Livingstone, born in Blantyre, Scotland, in 1813, began medical studies in Glasgow before he was accepted for mission studies by the London Missionary Society. In 1840, he was ordained, gained a medical degree and left Britain to join Robert Moffat's Kuruman mission in South Africa. A year later, Livingstone began travelling into the African wilderness during which he set up a new mission in Mabotsa and also managed to get mauled by lions. In 1855, he received the RGS's gold medal and subsequently wrote the bestseller Missionary Travels and Researches in South Africa. From 1866, he set off in search of the source of the Nile. He never found it, but he was the first European to reach the Lualaba river, later confirmed as part of the Congo river. He died in 1873 and his funeral was held at Westminster Abbey in 1874.

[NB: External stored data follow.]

Definition week_stat_add (hours : F) (w : week_stat) : week_stat :=
  {| ws_total_hours := f_add (ws_total_hours w) hours;
     ws_avg_hours := ws_avg_hours w |}.

Definition weekly_record (pattern : str) (weekly_stats : dict (dict week_stat))
  (e : event) : option (dict (dict week_stat)) :=
  let key := week_key e in
  match dict_get weekly_stats pattern with
  | None => None
  | Some weeks =>
      let weeks :=
        if negb (dict_contains weeks key) then dict_set weeks key zero_week_stat
        else weeks in
      match dict_update weeks key (week_stat_add (hours_of (event_duration e))) with
      | Some weeks' => Some (dict_set weekly_stats pattern weeks')
      | None => None
      end
  end.

Definition week_average (w : week_stat) : week_stat :=
  {| ws_total_hours := ws_total_hours w;
     ws_avg_hours := f_div (ws_total_hours w) (f_of_int 7) |}.

Definition weekly_averages (pattern : str) (weekly_stats : dict (dict week_stat))
  : option (dict (dict week_stat)) :=
  match dict_get weekly_stats pattern with
  | None => None
  | Some weeks =>
      Some (dict_set weekly_stats pattern
              (map (fun kv => (fst kv, week_average (snd kv))) weeks))
  end.

Definition get_weekly_stats (events_data : dict (list event))
  : option (dict (dict week_stat)) :=
  foldM
    (fun weekly_stats item =>
       let weekly_stats := dict_set weekly_stats (fst item) [] in
       match foldM (weekly_record (fst item)) (snd item) weekly_stats with
       | Some weekly_stats => weekly_averages (fst item) weekly_stats
       | None => None
       end)
    events_data [].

Sextant that guided Darwin's 'Beagle'
Charles Darwin's theories of evolution transformed the scientific world. His revolutionary thinking was largely the result of his travels round the globe on HMS Beagle.

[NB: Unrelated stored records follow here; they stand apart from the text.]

Lemma startMessageTransmission_mode (e : Z) :
  keeps (modeAction p) (startMessageTransmission p env e).
Proof.
  unfold startMessageTransmission.
  do 5 (keeps_step; [keeps_step |]).
  keeps_step; [apply generateRequest_keeps |].
  cbv zeta. keeps_step.
  - unfold sendAtomicSpmRequest.
    keeps_step; [| apply completeSpmRequest_mode].
    repeat keeps_step. mode_issue.
  - unfold schedSpmRequest. keeps_step. mode_issue.
Qed.

Lemma executeCommand_mode : keeps (modeAction p) (executeCommand p env).
Proof.
  unfold executeCommand.
  do 2 (keeps_step; [keeps_step |]).
  repeat keeps_step.
  - unfold startOperation. keeps_step; [keeps_step |].
    repeat keeps_step. apply startMessageTransmission_mode.
  - apply incrementReadPtr_keeps.
Qed.

Lemma recvNocMessage_mode (pkt : Packet) :
  keeps (modeAction p) (recvNocMessage p env pkt).
Proof.
  unfold recvNocMessage. cbv zeta.
  do 4 (keeps_step; [keeps_step |]).
  keeps_step.
  - unfold sendAtomicSpmRequest.
    keeps_step; [| apply completeSpmRequest_mode].
    repeat keeps_step. mode_issue.
  - unfold schedSpmRequest. keeps_step. mode_issue.
Qed.

Lemma handleNocRequest_mode (pkt : Packet) :
  keeps (modeAction p) (handleNocRequest p env pkt).
Proof.
  unfold handleNocRequest.
  do 3 (keeps_step; [keeps_step |]).
  apply keeps_bind; [| intros [pkt' [m r]]].
  - unfold popNocSenderState. repeat keeps_step.
  - do 2 (keeps_step; [keeps_step |]).
    keeps_step.
    + apply recvNocMessage_mode.
    + unfold recvNocMemoryRequest. keeps_step.
Qed.

Lemma handleCpuRequest_mode (pkt : Packet) :
  keeps (modeAction p) (handleCpuRequest p env pkt).
Proof.
  unfold handleCpuRequest. cbv zeta.
  apply keeps_bind; [| intros [pkt' written]].
  - apply keeps_same_issued. intros s.
    destruct (regFileHandleRequest env (regFile s) _) as [[rf pkt''] w].
    reflexivity.
  - unfold schedCpuResponse, schedule.
    destruct (atomicMode p) eqn:Hat; cbn [negb]; cbv iota.
    + keeps_step; [| keeps_step].
      keeps_step; [apply executeCommand_mode | keeps_step].
    + keeps_step; [keeps_step; mode_issue |].
      keeps_step; [| keeps_step].
      keeps_step; [keeps_step; mode_issue | keeps_step].
Qed.

End ModeDiscipline.

(** X21. What each timing mode issues.  If so far the unit has issued, in
    atomic mode, only atomic scratchpad and network accesses and finish
    events, and in timed mode no atomic access, then this is still so
    after any call of an entry point, whether it succeeds or fails and
    whatever the collaborators answer.  In particular an atomic-mode unit
    never schedules a request, a response, a command event or an
    increment event: the finish event is the only thing it schedules. *)
Theorem mode_discipline (p : DtuParams) (env : Collaborators) (s : Dtu)
  (Hs : allOk (modeAction p) s) :
  allOk (modeAction p) (snd (executeCommand p env s))
  /\ (forall pkt, allOk (modeAction p) (snd (handleCpuRequest p env pkt s)))
  /\ (forall pkt, allOk (modeAction p) (snd (handleNocRequest p env pkt s)))
  /\ (forall pkt, allOk (modeAction p) (snd (completeSpmRequest p env pkt s)))
  /\ (forall pkt, allOk (modeAction p) (snd (completeNocRequest env pkt s)))
  /\ (forall e, allOk (modeAction p) (snd (incrementWritePtr p e s)))
  /\ (forall e, allOk (modeAction p) (snd (incrementReadPtr p e s)))
  /\ allOk (modeAction p) (snd (finishMessageTransmission s)).
Proof.
  split; [now apply executeCommand_mode |].
  split; [intros pkt; now apply handleCpuRequest_mode |].
  split; [intros pkt; now apply handleNocRequest_mode |].
  split; [intros pkt; now apply completeSpmRequest_mode |].
  split; [intros pkt; now apply completeNocRequest_mode |].
  split; [intros e; now apply incrementWritePtr_keeps |].
  split; [intros e; now apply incrementReadPtr_keeps |].
  now apply finishMessageTransmission_keeps.
Qed.

Lemma mode_discipline_witness :
  allOk (modeAction (demoParams true)) (demoDtu 33 0)
  /\ allOk (modeAction (demoParams true))
           (snd (executeCommand (demoParams true) demoEnv (demoDtu 33 0))).
Proof.
  assert (H : allOk (modeAction (demoParams true)) (demoDtu 33 0))
    by (unfold allOk; simpl; constructor).
  split; [exact H |].
  exact (proj1 (mode_discipline (demoParams true) demoEnv (demoDtu 33 0) H)).
Defined.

Now his sextant, which was used to navigate the Beagle on its journeys, is held in the Royal Geographical Society archive, with books, journals, images and maps.
Admiral Robert Fitzroy, captain of the Beagle, also received a gold medal from the RGS, and it holds the silver plate given by his crew to the experienced seaman who struck up a close relationship with Darwin.
Darwin's Fellowship certificate, complete with his handwriting and signature, is also part of the massive collection of more than two million items, from ancient maps to fragile artefacts.
The RGS has spent £7.1m to create state-of-the-art storage at its headquarters in Kensington, west London.
Ralph Bagnold's Saharan convoys
Ralph A Bagnold is hardly a household name but arguably he should be as celebrated as any of the great British explorers. Brigadier Bagnold is generally considered to have been the European pioneer of desert exploration.
Within the RGS archive are several photographs of his journeys, including one, right, when his convoy of cars got stuck in soft sand south of Uweinat in the Sahara.
The First World War veteran's reputation as the ultimate desert explorer spread after numerous trips to Africa - perhaps most notably he completed the first recorded east-west crossing of the Libyan desert in 1932. He was also the founder and first commander of the British Army's Long-Range Desert Group.
After three years in the trenches during the First World War, Bagnold used a special military educational leave programme to study engineering at Cambridge.
Between the wars he was stationed in Cairo and later India and used his spare time to explore the surrounding deserts, driving thousands of miles through Trans Jordan and the Sahara.
He was also the author of The Physics of Blown Sand and Desert Dunes, published in 1941. A work which is still used today - most recently by Nasa scientists studying sand dunes on the Moon and Mars.